A Place to Bury Strangers: 'Our music is the sound of a breaking public address system'

The 'loudest band in New York' unleash their live show on Shanghai

Photos: Clemens Mitscher
Loud. This word, or variations of it, is never too far away when talking about A Place to Bury Strangers. The Brooklyn-based trio are regularly described as 'New York's loudest band' and are renowned for reducing many a sound system to a useless, blown-out wreck.

As founder Oliver Ackermann puts it, 'Our music is perceived to be that loud because of the method of making it and the sounds we produce: the sound of a breaking public address system.'

Such statements - especially when combined with the act's name and the 'loudest band' epithet - can lead the uninitiated to assume that A Place to Bury Strangers are a screeching metal outfit, or at the very least that their sound is focused on out-and-out noise. But while earplugs are recommended for the band's debut shows in China, there's more to APTBS than mere bowel-shaking volume.

Since founding in 2003, the band have honed a dark, throbbing post-punk sound infused with fuzzed-up guitar riffs and wailing feedback - it's music to be listened to loud, yes, but it's also imbued with an impressive dexterity and subtlety.

A Place to Bury Strangers

Ackermann has played with a number of different members over the years - the current line-up is completed by drummer Lia Simone Braswell and former D4 guitarist Dion Lunadon - and it's his work with his self-built pedals and gear that has come to define the band's back catalogue.

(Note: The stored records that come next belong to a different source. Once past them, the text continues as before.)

(* ===== verification/RangeGaps.v ===== *)
(** What a shard loses when the metadata of a collection is cleared and loaded
    again, with the same epoch, while it receives a chunk
    (db/s/metadata_manager.cpp, db/s/migration_destination_manager.cpp): the
    registration of the range being received goes with the metadata. *)

From stdpp Require Import base list sorting strings.
From Stdlib Require Import ZArith Lia String.
From S2P Require Import Prelude OrdMap Bson ChunkVersion ChunkType ShardKey Chunk ChunkManager RangeMap CollectionMetadata MetadataManager RangeDeletion RangeSafety RangeTask.
Local Open Scope Z_scope.
Local Open Scope list_scope.
Local Open Scope outcome_scope.

(** * The metadata cleared and loaded again *)

Lemma reload_good s remote : shard_reachable tame s -> range_map_wf (md_rangesMap remote) ->
  exists m1 m2, refreshActiveMetadata None (sh_manager s) = Ret m1 /\ refreshActiveMetadata (Some remote) m1 = Ret m2 /\
    mm_metadata m1 = [] /\ mm_receivingChunks m1 = [] /\ queue m1 = [] /\
    good False (sh_held s) [] (epochs (sh_waiting s)) m2 /\ active m2 = Ret remote /\ mm_receivingChunks m2 = [].
Proof.
  intros Hr Hw. destruct (refreshActive_ok _ _ _ _ None _ (tame_good s Hr) I) as (m1 & E1 & Em & Hg1).
  assert (Hok : mm_ok (sh_held s) m1) by (apply (Hg1 []); apply list_subseteq_nil).
  destruct (refresh_first False _ (epochs (sh_waiting s)) remote m1 Hok Em Hw) as (m2 & E2 & Ha & Er & Hg2).
  destruct (ok_none _ _ Hok Em) as [Hq Hrc]. exists m1, m2. split_and!; try done. apply Hg2, list_subseteq_nil.
Qed.

(** A reception that fails after the metadata was cleared and loaded again stops
    the process.  In every state that callers within [tame] reach, whatever is being
    received: after the metadata was cleared and metadata with the epoch of the
    migration was loaded, the check of the epoch in [_forgetPending] passes, nothing is
    registered as received, and an [invariant] fails. *)
Lemma forget_after_reload_aborts s remote r :
  shard_reachable tame s -> few (sh_held s) -> range_map_wf (md_rangesMap remote) -> valid_range r ->
  exists m1 m2, refreshActiveMetadata None (sh_manager s) = Ret m1 /\ refreshActiveMetadata (Some remote) m1 = Ret m2 /\
    _forgetPending true (_epoch (getCollVersion remote)) r m2 = Abort.
Proof.
  intros Hr Hf Hw Hv. destruct (reload_good s remote Hr Hw) as (m1 & m2 & E1 & E2 & _ & _ & _ & Hg & Ha & Er).
  exists m1, m2. split_and!; [done|done|].
  assert (Hn : map_get (_minKey r) (mm_receivingChunks m2) = None) by (by rewrite Er).
  destruct (forgetPending_ok _ _ _ _ true (_epoch (getCollVersion remote)) _ _ Hg Hf Hv (or_introl Hn)) as [(E & _)|(m' & _ & H & _)]; [done|].
  destruct H. split_and!; [done|by rewrite active_metadata, Ha|done].
Qed.

(** * A cleanup between the reload and the commit of the migration *)

Lemma schedule_tasks epoch when m : exists l, scheduleCleanup epoch when m = set_tasks l m.
Proof. unfold scheduleCleanup. destruct (mm_inShutdown m); [exists (mm_tasks m); by destruct m|by eexists]. Qed.

Definition loaded (md : CollectionMetadata) : CollectionMetadataTracker := mkTracker (Some md) [] 0.

Section reload.
Context (tks : list CollectionMetadataTracker) (ns : list (option (StatusWith unit))) (sd : bool).
Context (remote remote' : CollectionMetadata) (r : ChunkRange).

Let n := List.length tks.
Let n' := List.length (tks ++ [loaded remote]).
Let d := mkDeletion r 0 (List.length ns).

Lemma load_first tasks : refreshActiveMetadata (Some remote) (mkManager tks [] [] (mkDeleter [] []) ns tasks sd) =
  Ret (mkManager (tks ++ [loaded remote]) [n] [] (mkDeleter [] []) ns tasks sd).
Proof. reflexivity. Qed.

Lemma cleanUp_reloaded tasks : rangeOverlapsChunk remote r = false ->
  exists tasks', cleanUpRange r 0 (mkManager (tks ++ [loaded remote]) [n] [] (mkDeleter [] []) ns tasks sd) =
    Ret (mkManager (tks ++ [loaded remote]) [n] [] (mkDeleter [d] []) (ns ++ [None]) tasks' sd, Later (List.length ns)).
Proof.
  intros Ho. assert (Ht : (tks ++ [loaded remote]) !! n = Some (loaded remote)) by (by apply list_lookup_middle).
  unfold cleanUpRange, _findNewestOverlappingMetadata. cbn. unfold tracker. cbn. rewrite Ht. cbn. rewrite Ho. cbn.
  unfold _pushRangeToClean, _pushListToClean. cbn. unfold active_epoch, tracker. cbn. rewrite Ht. cbn.
  destruct (schedule_tasks (_epoch (getCollVersion remote)) 0
    (mkManager (tks ++ [loaded remote]) [n] [] (mkDeleter [d] []) (ns ++ [None]) tasks sd)) as [l E].
  exists l. unfold set_deleter, set_notifications. cbn. fold d. by rewrite E.
Qed.

Lemma load_newer tasks : same_epoch remote remote' = true -> version_ge (getCollVersion remote) (getCollVersion remote') = false ->
  refreshActiveMetadata (Some remote') (mkManager (tks ++ [loaded remote]) [n] [] (mkDeleter [d] []) (ns ++ [None]) tasks sd) =
  Ret (mkManager ((tks ++ [loaded remote]) ++ [loaded remote']) [n'] [] (mkDeleter [d] []) (ns ++ [None]) tasks sd).
Proof.
  intros He Hv. assert (Ht : (tks ++ [loaded remote]) !! n = Some (loaded remote)) by (by apply list_lookup_middle).
  unfold refreshActiveMetadata. cbn. unfold active, tracker. cbn. rewrite Ht. cbn. fold (same_epoch remote remote'). rewrite He, Hv. cbn.
  unfold _setActiveMetadata, _retireExpiredMetadata. cbn. unfold tracker. cbn. rewrite lookup_app_l, Ht; [reflexivity|].
  apply lookup_lt_Some in Ht. exact Ht.
Qed.
End reload.

(** A reference to the only metadata, and its end. *)
Lemma single_reference i t m : mm_metadata m = [i] -> mm_trackers m !! i = Some t -> tk_usageCounter t = 0 ->
  getActiveMetadata m = Ret (set_tracker i (with_usage 1 t) m, Some i) /\ release i (set_tracker i (with_usage 1 t) m) = Ret m.
Proof.
  intros Em Ht Hu. split.
  - unfold getActiveMetadata, tracker. rewrite Em. cbn. rewrite Ht. cbn. by rewrite Hu.
  - unfold release, tracker. cbn. rewrite list_lookup_insert_eq by (by eapply lookup_lt_Some). cbn.
    unfold _retireExpiredMetadata. cbn. rewrite Em. cbn. rewrite Em. cbn. f_equal. unfold set_tracker. cbn. rewrite list_insert_insert_eq.
    rewrite (list_insert_id (mm_trackers m) i (with_usage (1 - 1) (with_usage 1 t))); [by destruct m|].
    rewrite Ht. destruct t. cbn in *. by rewrite Hu.
Qed.

(** A scan that fits in one batch leaves nothing in the range. *)
Lemma delete_loop_all docs r n mx : n + Z.of_nat (List.length docs) < mx ->
  exists docs' n', delete_loop docs r [] n mx = (docs', OK n') /\ forall k, k ∈ docs' -> ~ in_range r k.
Proof.
  revert n. induction docs as [|x docs IH]; intros n Hn; cbn [delete_loop].
  { exists [], n. split; [done|]. by intros k ?%not_elem_of_nil. }
  cbn [List.length] in Hn. pose proof (containsKey_spec r x) as Hc. destruct (Range.containsKey r x); cbn [negb List.hd_error default List.tl].
  - destruct (Z.ltb_spec (n + 1) mx) as [_|]; [|lia]. apply IH. lia.
  - destruct (IH n ltac:(lia)) as (docs' & n' & -> & H). exists (x :: docs'), n'. split; [done|].
    intros k [->|Hk]%elem_of_cons; [by rewrite <- Hc|by apply H].
Qed.

(** The task on a manager with one metadata and one range queued. *)
Lemma task_deletes_front i t md d env docs m :
  mm_metadata m = [i] -> mm_trackers m !! i = Some t -> tk_usageCounter t = 0 -> tk_metadata t = Some md ->
  mm_rangesToClean m = mkDeleter [d] [] -> te_hasIndex env = true -> te_reads env = [] ->
  Z.of_nat (List.length docs) < maxToDelete env ->
  exists docs' res, cleanUpNextRange env (_epoch (getCollVersion md)) (Some docs) m = Ret (Some docs', m, res) /\
    forall k, k ∈ docs' -> ~ in_range (dl_range d) k.
Proof.
  intros Em Ht Hu Hmd Hd Hi Hre Hmax. destruct (single_reference i t m Em Ht Hu) as [E1 E2].
  assert (Es : scoped_metadata (Some i) (set_tracker i (with_usage 1 t) m) = Some md).
  { unfold scoped_metadata. cbn. rewrite list_lookup_insert_eq by (by eapply lookup_lt_Some). exact Hmd. }
  assert (Hsd : set_deleter (mkDeleter [d] []) m = m) by (destruct m; cbn in Hd; by subst).
  unfold cleanUpNextRange, _checkCollectionMetadataStillValid. rewrite E1. cbn [obind]. rewrite Es. cbn [release_scoped]. rewrite E2.
  cbn [obind]. rewrite (proj2 (oid_eqb_eq _ _)) by done. cbn [negb]. rewrite Hd. cbn. rewrite Hsd, E1. cbn [obind]. rewrite Es.
  unfold _doDeletion. cbn [mm_rangesToClean set_tracker]. rewrite Hd, Hi, Hre. cbn [deleter_isEmpty _orphans negb invariant obind].
  destruct (delete_loop_all docs (dl_range d) 0 (maxToDelete env)) as (docs' & w & -> & Hk); [lia|]. cbn [obind release_scoped].
  rewrite E2. cbn [obind]. by eexists _, _.
Qed.

(** A cleanup between such a reload and the commit of the migration deletes owned
    documents.  In every state that callers within [tame] reach, whatever is being
    received: after the metadata was cleared and loaded again, a request to clean a
    range with none of the shard's chunks is accepted, also if the range is being
    received.  When newer metadata of the same epoch then gives the shard keys of the
    range, the next deletion task, with an index, no cursor error and fewer documents
    than its batch, leaves no document in the range, although the shard owns them. *)
Lemma reload_deletes_owned s remote remote' r env docs tasks :
  shard_reachable tame s -> range_map_wf (md_rangesMap remote) -> rangeOverlapsChunk remote r = false ->
  same_epoch remote remote' = true -> version_ge (getCollVersion remote) (getCollVersion remote') = false ->
  te_hasIndex env = true -> te_reads env = [] -> Z.of_nat (List.length docs) < maxToDelete env ->
  exists m1 m2 m3 notification m4 m5 docs' res,
    refreshActiveMetadata None (sh_manager s) = Ret m1 /\ refreshActiveMetadata (Some remote) m1 = Ret m2 /\
    cleanUpRange r 0 m2 = Ret (m3, Later notification) /\ refreshActiveMetadata (Some remote') m3 = Ret m4 /\
    active m4 = Ret remote' /\
    cleanUpNextRange env (_epoch (getCollVersion remote')) (Some docs) (set_tasks tasks m4) = Ret (Some docs', m5, res) /\
    forall k, k ∈ docs -> in_range r k -> covered (md_rangesMap remote') k -> (exists i, owned_by m4 i k) /\ k ∉ docs'.
Proof.
  intros Hr Hw Ho He Hv Hi Hre Hmax. destruct (reload_good s remote Hr Hw) as (m1 & m2 & E1 & E2 & Em & Erc & Hq & _).
  destruct m1 as [tks mds recv [o dl] ns tks0 sd]. unfold queue in Hq. cbn in Em, Erc, Hq. apply app_eq_nil in Hq as [-> ->]. subst mds recv.
  rewrite load_first in E2. injection E2 as <-.
  destruct (cleanUp_reloaded tks ns sd remote r tks0 Ho) as [tks1 E3].
  pose proof (load_newer tks ns sd remote remote' r tks1 He Hv) as E4. set (m4 := mkManager (_ ++ [loaded remote']) _ _ _ _ _ _) in E4.
  assert (Ht : mm_trackers m4 !! List.length (tks ++ [loaded remote]) = Some (loaded remote')) by (by apply list_lookup_middle).
  destruct (task_deletes_front (List.length (tks ++ [loaded remote])) (loaded remote') remote' (mkDeletion r 0 (List.length ns)) env docs
    (set_tasks tasks m4)) as (docs' & res & E5 & Hk); [done|exact Ht|done..|].
  eexists _, _, _, _, m4, _, docs', res. split_and!; [exact E1|apply load_first|exact E3|exact E4| |exact E5|].
  - unfold active. change (last (mm_metadata m4)) with (Some (List.length (tks ++ [loaded remote]))). unfold tracker. rewrite Ht. done.
  - intros k _ Hin Hc. split; [|intros H; by apply (Hk k)]. exists (List.length (tks ++ [loaded remote])). split; [left|].
    exists (loaded remote'), remote'. split_and!; [exact Ht|done|by left|done].
Qed.

(** * Examples *)

(** The chunk from "m" to "t" has come to s0. *)
Definition received_metadata : CollectionMetadata :=
  match makeUpdated 2 sample_cm sample_change with
  | Ret (_, cm) => ret_or sample_metadata (newCollectionMetadata cm "s0")
  | _ => sample_metadata
  end.
Definition received_range : ChunkRange := mkRange (sample_key "m") (sample_key "t").

(** s0 receives it, and its orphans are gone. *)
Definition receiving_m : MetadataManager := (ret_or (sample_m1, Later 0) (_notePending OID_zero received_range sample_m1)).1.

Lemma receiving_reachable : shard_reachable tame (mkShard receiving_m (Some sample_docs) [] [] []).
Proof.
  eapply (shard_next _ _ (NotesPending OID_zero received_range)).
  - eapply (shard_next _ _ (Refreshes (Some sample_metadata))); [apply (shard_init _ (Some sample_docs))| |].
    + split; [exact sample_few|apply sample_metadata_ok].
    + eapply (step_refresh _ _ _ _ _ _ sample_m1 []); [vm_compute; reflexivity|done|done].
  - split; [exact sample_few|]. split; [vm_compute; reflexivity|]. intros (a & b & Hin & _). by apply not_elem_of_nil in Hin.
  - eapply (step_notePending _ _ _ _ _ _ _ _ (Later 0)). vm_compute. reflexivity.
Qed.

Lemma forget_after_reload_aborts_witness :
  mm_receivingChunks receiving_m = [(sample_key "m", sample_key "t")] /\
  exists m1 m2, refreshActiveMetadata None receiving_m = Ret m1 /\ refreshActiveMetadata (Some sample_metadata) m1 = Ret m2 /\
    _forgetPending true OID_zero received_range m2 = Abort.
Proof.
  split; [vm_compute; reflexivity|].
  destruct (forget_after_reload_aborts _ sample_metadata received_range receiving_reachable sample_few) as (m1 & m2 & E1 & E2 & E3).
  - apply sample_metadata_ok.
  - vm_compute. reflexivity.
  - exists m1, m2. split; [exact E1|]. split; [exact E2|].
    assert (Ee : _epoch (getCollVersion sample_metadata) = OID_zero) by (vm_compute; reflexivity). rewrite Ee in E3. exact E3.
Defined.

Lemma reload_deletes_owned_witness :
  exists m4 m5 docs' res, active m4 = Ret received_metadata /\
    cleanUpNextRange task_env (_epoch (getCollVersion received_metadata)) (Some sample_docs) (set_tasks [] m4) = Ret (Some docs', m5, res) /\
    (exists i, owned_by m4 i (sample_key "q")) /\ sample_key "q" ∉ docs'.
Proof.
  destruct (reload_deletes_owned _ sample_metadata received_metadata received_range task_env sample_docs [] receiving_reachable)
    as (m1 & m2 & m3 & n & m4 & m5 & docs' & res & _ & _ & _ & _ & Ha & E & H).
  - apply sample_metadata_ok.
  - vm_compute. reflexivity.
  - vm_compute. reflexivity.
  - vm_compute. reflexivity.
  - reflexivity.
  - reflexivity.
  - vm_compute. reflexivity.
  - exists m4, m5, docs', res. split; [exact Ha|]. split; [exact E|]. apply H.
    + right. left.
    + split; vm_compute; congruence.
    + exists sample_lo, (sample_key "t"). split; [vm_compute; left|]. split; vm_compute; congruence.
Defined.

'I think a lot of the sound comes from the effect aesthetic I have and have developed over time. It's really a combination and growth of tools and developing a language with the style in which we play the instruments,' he says. 'A lot of it is based on the sounds that you would unintentionally create, artefacts, and the sound of pure raw energy like when something is smashed or destroyed.'

These original effects have made such an impact that Ackermann now provides equipment for the likes of My Bloody Valentine's Kevin Shields and U2's The Edge through his Death by Audio operation. 'It is totally surreal,' he admits when we ask how it feels to be helping shape the sound of bands he's idolised. 'I create effects and units for myself because I am the only critic I can really trust. Music and sound is so abstract and the options and opportunities are absolutely limitless so it really comes down to aesthetic for the entire design experience that the artist will use, so to have artists I respect so much interested in my personal aesthetic is completely surreal.'


The chance to witness Ackermann and co's aesthetic live in China may have Yuyintang's sound guy sweating with trepidation, but it should also have noise-rock fans giddy with excitement.

Lunadon describes the opportunity for APTBS to perform in Shanghai for the first time as 'amazing' and Simone Braswell adds that we can expect an intense show: 'The adrenaline rush lasts from the moment we get to the venue and usually winds down shortly after we pack everything up. We all like to work hard so we try to keep the momentum up as much as we can. [We hope the audience] then use the energy and apply it to what they’ve chosen - or not chosen - to do with their lives.'

Presumably once the ringing in their ears subsides, that is.